When I go to my primary care doctor, describing my mental illness comes down to filling out a short survey on depression and anxiety. You might know the exact survey I’m talking about. You may even have the questions memorized.
In the past two weeks, have I felt on edge?
Do I have difficulty falling asleep or staying awake?
Have I felt down?
Did I feel bad about myself?
To each, I answer some form of “yes.” “Several days.”
I want to say more, but there’s no option for description. There’s no place to detail how one day I felt completely overwhelmed by life and the next, OK. There’s no way to convince my doctor through this piece of paper on a clipboard that I’m living instead of hiding in my bed all day.
My answers are added up and given a score. It’s like a grade on an elementary school multiplication exercise, except this score has the potential to stick with me for a while, moving from medical chart to medical chart and huddling next to all the other scores to create a picture of my mental state.
Or does it? Does this score mean anything in terms of how I’m coping with my mental illnesses?
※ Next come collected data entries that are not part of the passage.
(** What the client does with a reply whose first candidate carries a
    content object. *)
Lemma generateImage_reply (prompt : jsstring) (baseImage : option jsstring)
    (ps : list Part) (response : GenerateContentResponse) :
  request_parts prompt baseImage = Return ps ->
  generateContent (the_request ps) = Return response ->
  snd (generateImage generateContent prompt baseImage) = read_reply response.
Proof.
  intros Hp Hr. unfold generateImage. rewrite Hp. cbn [snd].
  fold (the_request ps). rewrite Hr. reflexivity.
Qed.

Lemma read_reply_no_candidates (response : GenerateContentResponse) :
  candidates response = None \/ candidates response = Some [] ->
  read_reply response = Throw NoCandidatesError.
Proof. unfold read_reply. intros [-> | ->]; reflexivity. Qed.

Lemma read_reply_no_image (response : GenerateContentResponse)
    (first : Candidate) (others : list Candidate) (ps : list Part) :
  candidates response = Some (first :: others) ->
  content first = Some {| parts := Some ps |} ->
  Forall (fun q => inlineData q = None) ps ->
  read_reply response = Throw NoImageInResponseError.
Proof.
  unfold read_reply. intros -> -> H. cbn [parts].
  pose proof (first_inline_spec ps) as S.
  destruct (first_inline ps) as [blob|]; [|reflexivity].
  destruct S as (b & a & p & -> & Hp & _).
  apply Forall_elt in H. congruence.
Qed.

Lemma read_reply_image (response : GenerateContentResponse)
    (first : Candidate) (others : list Candidate)
    (texts rest : list Part) (p : Part) (mime payload : jsstring) :
  candidates response = Some (first :: others) ->
  content first = Some {| parts := Some (texts ++ p :: rest) |} ->
  Forall (fun q => inlineData q = None) texts ->
  inlineData p = Some {| data := str payload; mimeType := str mime |} ->
  read_reply response = Return (encoded_image mime payload).
Proof.
  unfold read_reply. intros -> -> H Hp. cbn [parts].
  replace (first_inline (texts ++ p :: rest))
    with (Some {| data := str payload; mimeType := str mime |});
    [reflexivity|].
  induction H as [|q texts Hq _ IH]; simpl.
  - rewrite Hp. reflexivity.
  - rewrite Hq. exact IH.
Qed.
Diagnosis is incredibly important. These simple tests help determine whether someone is depressed or not. It’s supposed to work like a snapshot of a person’s mood, a Polaroid photo that develops instantly to give a general image the doctor uses to suggest treatment. The picture can show whether a person needs medication or therapy.
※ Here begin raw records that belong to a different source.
(** What [persistAndPublish] does, case by case. *)
Lemma persistAndPublish_cases (E : Env) (ctx : ToolContext) (userAddress : string)
      (type : TxType) (chainId : Z) (to : option string) (value : Z)
      (data : CallData) (buttonText : string) (details : Details)
      (approvalData : option ApprovalData) (logMessage : string) (w : World) :
  let result := persistAndPublish E ctx userAddress type chainId to value data
                  buttonText details approvalData logMessage w in
  (Frame w (snd result) /\
   (fst result = Return (Failure EUserNotFound) \/ fst result = Throw EPersistence))
  \/
  (exists row, fst result = Val row /\ Stored E w (snd result) row /\
               tx_id row = List.length (transactions w) /\
               td_type (tx_fields row) = type /\
               td_to (tx_fields row) = to /\
               td_value (tx_fields row) = value /\
               td_data (tx_fields row) = data /\
               td_buttonText (tx_fields row) = buttonText /\
               td_details (tx_fields row) = details /\
               td_chainId (tx_fields row) = chainId).
Proof.
  intros result. subst result.
  rewrite persistAndPublish_eq.
  destruct (find _ (users w)) as [user|].
  2:{ left. split; [apply Frame_refl | auto]. }
  destruct (storeAndPublish_cases E ctx userAddress user type chainId to value
              data buttonText details approvalData logMessage w)
    as [[Hf He]|Hrow]; [left; auto | right; exact Hrow].
Qed.

Lemma settles_storeAndPublish (E : Env) (ctx : ToolContext) (userAddress : string)
      (user : User)
      (type : TxType) (chainId : Z) (to : option string) (value : Z)
      (data : CallData) (buttonText : string) (details : Details)
      (approvalData : option ApprovalData) (logMessage : string) (s : Summary) :
  settles E (storeAndPublish E ctx userAddress user type chainId to value data
               buttonText details approvalData logMessage ;;; ret (Success s)).
Proof.
  intros w.
  pose proof (storeAndPublish_cases E ctx userAddress user type chainId to value
                data buttonText details approvalData logMessage w) as H.
  unfold bind. simpl in H.
  destruct (storeAndPublish _ _ _ _ _ _ _ _ _ _ _ _ _ w) as [[row|r|e] w1];
    simpl in *.
  - destruct H as [[_ H]|(row' & Hv & Hs & _)]; try discriminate.
    inversion Hv; subst. right. exists row', s. split; [reflexivity | exact Hs].
  - destruct H as [[Hf _]|(row' & Hv & _)]; [left; exact Hf | discriminate].
  - destruct H as [[Hf _]|(row' & Hv & _)]; [left; exact Hf | discriminate].
Qed.

Lemma settles_persistAndPublish (E : Env) (ctx : ToolContext) (userAddress : string)
      (type : TxType) (chainId : Z) (to : option string) (value : Z)
      (data : CallData) (buttonText : string) (details : Details)
      (approvalData : option ApprovalData) (logMessage : string) (s : Summary) :
  settles E (persistAndPublish E ctx userAddress type chainId to value data
               buttonText details approvalData logMessage ;;; ret (Success s)).
Proof.
  intros w.
  pose proof (persistAndPublish_cases E ctx userAddress type chainId to value
                data buttonText details approvalData logMessage w) as H.
  unfold bind. simpl in H.
  destruct (persistAndPublish _ _ _ _ _ _ _ _ _ _ _ _ w) as [[row|r|e] w1];
    simpl in *.
  - destruct H as [[_ [H|H]]|(row' & Hv & Hs & _)]; try discriminate.
    inversion Hv; subst. right. exists row', s. split; [reflexivity | exact Hs].
  - destruct H as [[Hf _]|(row' & Hv & _)]; [left; exact Hf | discriminate].
  - destruct H as [[Hf _]|(row' & Hv & _)]; [left; exact Hf | discriminate].
Qed.

Ltac settle :=
  repeat first
    [ progress intros
    | apply settles_persistAndPublish
    | apply settles_storeAndPublish
    | apply settles_bind; [solve [frame] |]
    | solve [apply settles_frame; frame]
    | match goal with
      | |- settles _ (match ?x with _ => _ end) => destruct x
      | |- settles _ (let (_, _) := ?x in _) => destruct x
      | |- settles _ (if ?b then _ else _) => destruct b
      end ].

Lemma settles_transfer (E : Env) (p : Transfer.Params) (ctx : ToolContext)
      (userAddress : string) :
  settles E (Transfer.body E p ctx userAddress).
Proof.
  unfold Transfer.body. settle.
Qed.

Lemma settles_approve (E : Env) (p : Approve.Params) (ctx : ToolContext)
      (userAddress : string) :
  settles E (Approve.body E p ctx userAddress).
Proof. unfold Approve.body. settle. Qed.

Lemma settles_finish (E : Env) (p : Swap.Params) (ctx : ToolContext)
      (userAddress : string) (chainId : Z) (fromToken toToken : Swap.TokenRef)
      (amountIn : Z) (slippageBps : option Z) :
  settles E (Swap.finish E p ctx userAddress chainId fromToken toToken amountIn
                         slippageBps).
Proof. unfold Swap.finish. settle. Qed.

Lemma settles_swap (E : Env) (p : Swap.Params) (ctx : ToolContext)
      (userAddress : string) :
  settles E (Swap.body E p ctx userAddress).
Proof.
  unfold Swap.body. settle.
Qed.

Lemma run_settles (E : Env) (m : M ToolResult) :
  settles E m -> StoresOrSucceeds E (run m).
Proof.
  intros H w. unfold run. specialize (H w).
  destruct (m w) as [[r|r|e] w1]; simpl in *.
  - destruct H as [[Ht Hp]|(row & s & Hv & Hs)]; [left; auto|].
    right. inversion Hv; subst. exists row, s. auto.
  - destruct H as [[Ht Hp]|(row & s & Hv & Hs)]; [left; auto | discriminate].
  - destruct H as [[Ht Hp]|(row & s & Hv & Hs)]; [left; auto | discriminate].
Qed.

Lemma transfer_handler_outcome (E : Env) (p : Transfer.Params) (ctx : ToolContext) :
  StoresOrSucceeds E (Transfer.handler E p ctx).
Proof.
  unfold Transfer.handler.
  destruct (JsString.truthy (ctx_userAddress ctx)) as [userAddress|].
  - apply run_settles, settles_transfer.
  - intros w. left. split; reflexivity.
Qed.

Lemma approve_handler_outcome (E : Env) (p : Approve.Params) (ctx : ToolContext) :
  StoresOrSucceeds E (Approve.handler E p ctx).
Proof.
  unfold Approve.handler.
  destruct (JsString.truthy (ctx_userAddress ctx)) as [userAddress|].
  - apply run_settles, settles_approve.
  - intros w. left. split; reflexivity.
Qed.

Lemma swap_handler_outcome (E : Env) (p : Swap.Params) (ctx : ToolContext) :
  StoresOrSucceeds E (Swap.handler E p ctx).
Proof.
  unfold Swap.handler.
  destruct (JsString.truthy (ctx_userAddress ctx)) as [userAddress|].
  - intros w. pose proof (settles_swap E p ctx userAddress w) as H.
    unfold run, tryCatch, bind, consoleError, throw.
    destruct (Swap.body E p ctx userAddress w) as [[r|r|e] w1]; simpl in *.
    + destruct H as [[Ht Hp]|(row & s & Hv & Hs)]; [left; auto|].
      right. inversion Hv; subst. exists row, s. auto.
    + destruct H as [[Ht Hp]|(row & s & Hv & Hs)]; [left; auto | discriminate].
    + destruct H as [[Ht Hp]|(row & s & Hv & Hs)]; [left; auto | discriminate].
  - intros w. left. split; reflexivity.
Qed.

(* ------------------------------------------------------------------ *)
(** ** Preflight balance check                                         *)
(* ------------------------------------------------------------------ *)

Lemma callInt_reply (E : Env) (c : Call) (n : Z) (w : World) :
  replyInt E c = Some n -> callInt E c w = (Val n, logCalls [c] w).
Proof.
  unfold replyInt, callInt, call, bind. intros H.
  destruct (provider E c) as [[m|s|]|]; try discriminate.
  inversion H; subst. reflexivity.
Qed.

Lemma callInt_no_reply (E : Env) (c : Call) (w : World) :
  replyInt E c = None -> callInt E c w = (Throw (ERpc c), logCalls [c] w).
Proof.
  unfold replyInt, callInt, call, bind, throw. intros H.
  destruct (provider E c) as [[m|s|]|]; try discriminate; reflexivity.
Qed.

Lemma transfer_checkBalance_spec (E : Env) (query : Call) (amountWei : Z)
      (sym : string) (w : World) (b : Z) :
  replyInt E query = Some b ->
  Transfer.checkBalance E query amountWei sym w =
  (if b <? amountWei
   then Return (Failure (EInsufficientBalance sym b))
   else Val tt, logCalls [query] w).
Proof.
  intros H. unfold Transfer.checkBalance, tryCatch, bind.
  erewrite callInt_reply by exact H.
  destruct (b <? amountWei); reflexivity.
Qed.

Lemma swap_checkBalance_spec (E : Env) (chainId : Z) (userAddress : string)
      (fromToken : Swap.TokenRef) (amountIn : Z) (w : World) (b : Z) :
  let query := if Swap.isNative fromToken
               then CallGetBalance chainId userAddress
               else CallBalanceOf chainId (Swap.address fromToken) userAddress in
  replyInt E query = Some b ->
  Swap.checkBalance E chainId userAddress fromToken amountIn w =
  (if b <? amountIn
   then Return (Failure (EInsufficientBalance (Swap.symbol fromToken) b))
   else Val tt, logCalls [query] w).
Proof.
  intros query H. unfold Swap.checkBalance, bind. fold query.
  erewrite callInt_reply by exact H.
  destruct (b <? amountIn); reflexivity.
Qed.

(** The transfer preparation from the balance check on: it rejects
    exactly when the balance is below the amount. *)
Lemma prepare_native_eq (E : Env) (tokenInfo : Transfer.TokenRef)
      (recipient userAddress amount : string) (chainId : Z) (w : World)
      (amountWei b : Z) :
  JsString.truthy (Transfer.token_address tokenInfo) = None ->
  parseUnits E amount 18 = Some amountWei ->
  replyInt E (CallGetBalance chainId userAddress) = Some b ->
  Transfer.prepare E tokenInfo recipient userAddress amount chainId w =
  let w1 := logCalls [CallGetBalance chainId userAddress] w in
  if b <? amountWei
  then (Return (Failure (EInsufficientBalance (Transfer.token_symbol tokenInfo) b)), w1)
  else (value <- toQuantity amountWei ;;
        ret ({| Transfer.p_to := recipient; Transfer.p_value := value;
                Transfer.p_data := Raw0x; Transfer.p_chainId := chainId |},
             Transfer.token_symbol tokenInfo)) w1.
Proof.
  intros Hn Hp Hb. unfold Transfer.prepare. rewrite Hn.
  unfold bind at 1. unfold parseUnitsM. rewrite Hp. unfold ret at 1.
  unfold bind at 1. erewrite transfer_checkBalance_spec by exact Hb.
  destruct (b <? amountWei); reflexivity.
Qed.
The picture is sometimes blurry, though. Maybe it’s not fully developed, or maybe there’s one detail out of focus. It’s not the whole story. Although diagnosis is important, diagnostic questionnaires can’t encapsulate the entire experience of mental illness.
If the test score is high enough, my doctor’s face changes slightly. She looks at the results and says, “I think we should consider upping your dosage.”
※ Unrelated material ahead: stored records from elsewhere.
(** ** C5 *)

(** C5: an order with no [order_products] row contributes no join row, so
    no record with its id is emitted by [getCustomerOrdersWithProducts] or
    [getAllOrdersWithProducts], and [getOrderDetails] on it returns only
    the start record built from its two arguments (zero date, empty
    status, no products), the same as for an id with no order at all. *)
Theorem C5_productless_order_absent (s : Store) (orderID : Z) :
  (forall op, op ∈ order_products s -> op_order_id op <> orderID) ->
  (forall customerID l, getCustomerOrdersWithProducts s customerID = Ok l ->
      orderID ∉ ID <$> l) /\
  (forall l, getAllOrdersWithProducts s = Ok l -> orderID ∉ ID <$> l) /\
  (forall customerID d, getOrderDetails s orderID customerID = Ok d ->
      d = details_init orderID customerID).
Proof.
  intros Hnone. split; [|split].
  - intros customerID l Hl Hin.
    destruct (group_rows_correct _ _ cr_order _ (fun _ => eq_refl) _ _ Hl) as (_ & Hk & _).
    apply Hk, list_elem_of_fmap in Hin as (r & Hr & Hin).
    apply customer_orders_query_elem in Hin as (o & op & p & Hj & _ & ->).
    apply join3_elem in Hj as (_ & Hop & _ & Hid & _).
    simpl in Hr. by apply (Hnone op Hop); rewrite <- Hid.
  - intros l Hl Hin.
    destruct (group_rows_correct _ _ ar_order _ (fun _ => eq_refl) _ _ Hl) as (_ & Hk & _).
    apply Hk, list_elem_of_fmap in Hin as (r & Hr & Hin).
    apply all_orders_query_elem in Hin as (o & op & p & Hj & ->).
    apply join3_elem in Hj as (_ & Hop & _ & Hid & _).
    simpl in Hr. by apply (Hnone op Hop); rewrite <- Hid.
  - intros customerID d. apply getOrderDetails_no_rows.
    intros o op p Hj Hi _. apply join3_elem in Hj as (_ & Hop & _ & Hid & _).
    by apply (Hnone op Hop); rewrite <- Hid.
Qed.

Lemma C5_witness :
  (forall op, op ∈ order_products (sample_store schema_with_quantity) -> op_order_id op <> 4) /\
  (forall customerID l, getCustomerOrdersWithProducts (sample_store schema_with_quantity) customerID = Ok l ->
      4 ∉ ID <$> l) /\
  (forall l, getAllOrdersWithProducts (sample_store schema_with_quantity) = Ok l -> 4 ∉ ID <$> l) /\
  (forall customerID d, getOrderDetails (sample_store schema_with_quantity) 4 customerID = Ok d ->
      d = details_init 4 customerID).
Proof.
  assert (H : forall op, op ∈ order_products (sample_store schema_with_quantity) -> op_order_id op <> 4).
  { intros op Hop. repeat (apply elem_of_cons in Hop as [->|Hop]; [simpl; lia|]).
    by apply not_elem_of_nil in Hop. }
  split; [exact H|]. exact (C5_productless_order_absent _ 4 H).
Defined.

(** ** C6 *)

(** C6: [getOrderDetails orderID customerID] on a store where order
    [orderID] belongs to another customer yields no line items: either the
    query fails, or the result is the start record built from the two
    arguments, with no products. And on any store, every line item it
    returns comes from an [order_products] row of an order with id
    [orderID] owned by [customerID]. *)
Theorem C6_ownership_isolation (s : Store) :
  (forall orderID customerID,
      NoDup (o_id <$> orders s) ->
      (exists o, o ∈ orders s /\ o_id o = orderID /\ o_customer_id o <> customerID) ->
      getOrderDetails s orderID customerID = Ok (details_init orderID customerID) \/
      exists e, getOrderDetails s orderID customerID = Err e) /\
  (forall orderID customerID d,
      getOrderDetails s orderID customerID = Ok d ->
      forall p, p ∈ Products d -> exists o op,
        o ∈ orders s /\ op ∈ order_products s /\ o_id o = orderID /\
        o_customer_id o = customerID /\ op_order_id op = orderID /\
        P_ID p = op_product_id op).
Proof.
  split.
  - intros orderID customerID Hnd (o & Ho & Hid & Hc).
    destruct (getOrderDetails s orderID customerID) as [d|e] eqn:Hd; [left|right; eauto].
    f_equal. revert Hd. apply getOrderDetails_no_rows.
    intros o' op p Hj Hi Hc'. apply join3_elem in Hj as (Ho' & _).
    assert (o' = o) as -> by (apply (NoDup_o_id_unique (orders s)); congruence).
    congruence.
  - intros orderID customerID d. unfold getOrderDetails.
    destruct (order_details_query s orderID customerID) as [rows|e] eqn:Hq; [|discriminate].
    intros Hl p Hp. destruct (details_loop_Ok _ _ _ Hl) as [_ Hpr].
    rewrite Hpr in Hp. simpl in Hp.
    apply list_elem_of_fmap in Hp as (r & -> & Hr).
    apply (order_details_query_elem _ _ _ _ _ Hq) in Hr as (o & op & pr & Hj & Hi & Hc & ->).
    apply join3_elem in Hj as (Ho & Hop & _ & Hid & Hpid).
    exists o, op. simpl. repeat split; try done; congruence.
Qed.

Lemma C6_witness :
  NoDup (o_id <$> orders (sample_store schema_with_quantity)) /\
  (exists o, o ∈ orders (sample_store schema_with_quantity) /\ o_id o = 3 /\ o_customer_id o <> 1) /\
  (getOrderDetails (sample_store schema_with_quantity) 3 1 = Ok (details_init 3 1) \/
   exists e, getOrderDetails (sample_store schema_with_quantity) 3 1 = Err e).
Proof.
  assert (Hnd : NoDup (o_id <$> orders (sample_store schema_with_quantity))) by (apply (bool_decide_unpack _); vm_compute; reflexivity).
  assert (Hex : exists o, o ∈ orders (sample_store schema_with_quantity) /\ o_id o = 3 /\ o_customer_id o <> 1).
  { eexists. split; [do 2 right; left|]. simpl. split; [reflexivity|lia]. }
  split; [exact Hnd|split; [exact Hex|]].
  exact (proj1 (C6_ownership_isolation (sample_store schema_with_quantity)) 3 1 Hnd Hex).
Defined.

(** ** C10 *)

(** C10: every record returned by [getCustomerOrdersWithProducts] has
    [CustomerID] 0, whatever the requested customer: the record literal of
    the customer-scoped read never sets that field. *)
Theorem C10_customer_orders_zero_customer (s : Store) (customerID : Z) l :
  getCustomerOrdersWithProducts s customerID = Ok l ->
  forall o, o ∈ l -> CustomerID o = 0.
Proof.
  intros Hl o Ho.
  destruct (group_rows_correct _ _ cr_order _ (fun _ => eq_refl) _ _ Hl) as (_ & _ & Hrec).
  destruct (Hrec o Ho) as (r & rs & _ & ->). reflexivity.
Qed.

Lemma C10_witness :
  exists l, getCustomerOrdersWithProducts (sample_store initDB_schema) 1 = Ok l /\
    l <> [] /\ forall o, o ∈ l -> CustomerID o = 0.
Proof.
  eexists. split; [vm_compute; reflexivity|]. split; [discriminate|].
  apply (C10_customer_orders_zero_customer (sample_store initDB_schema) 1).
  vm_compute. reflexivity.
Defined.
First, an important disclaimer: I’m fine with taking medication. I wasn’t always in the past, but I am now. Medication keeps me functioning. I might need it the rest of my life to function. I’ve accepted this. So when my doctor says I need a higher dosage, it’s not the idea of taking more medication that irks me; it’s that I don’t always think I need it. It’s sometimes like someone telling me I’m experiencing symptoms when I know I’m not.
When my score is just over the line, I don’t feel like I’m on the edge of a downward spiral. I just feel like a person who worries at times and is sometimes sad. The screening test doesn’t always distinguish regular ole feelings from a depressive episode. Generally, when I go into the doctor’s office, I feel like a “normal” person managing an illness and for the most part, succeeding. I’ve been at this long enough that I’m generally aware of my symptoms and when I need to ask for help.
Not every person with a mental illness has the ability to do this. There are those of us who do, though. It’s perfectly fine to play an active role in treatment, to tell your doctor what treatment means to you. Maybe you don’t want to feel anxiety or depression even the least bit. That’s fine. Treatment should be designed to fit the needs and, within reason, desires of the patient. When my doctor suggests a higher dosage, I’m not afraid to have a conversation about what I want out of treatment. I’m not afraid to say I don’t want to be overmedicated, I just want to be medicated enough.
I’ve always thought of medication as the thing that helps move me from below the surface to close enough to the surface that I can reach the air above. Medication gives me the ability to help myself, to use my breathing techniques when I feel panicky, instead of letting the panic take over. Practicing these techniques and working through my symptoms strengthens my ability to cope with my illness.
Luckily, my doctor understands this. Even though the suggestion is on the table, I’m not pressured into taking it. Although the screening tests irk me sometimes, I understand their use. I know a piece of paper on a clipboard can start an important conversation about a person’s mental health. I also know I’m allowed to make important decisions about my mental health care.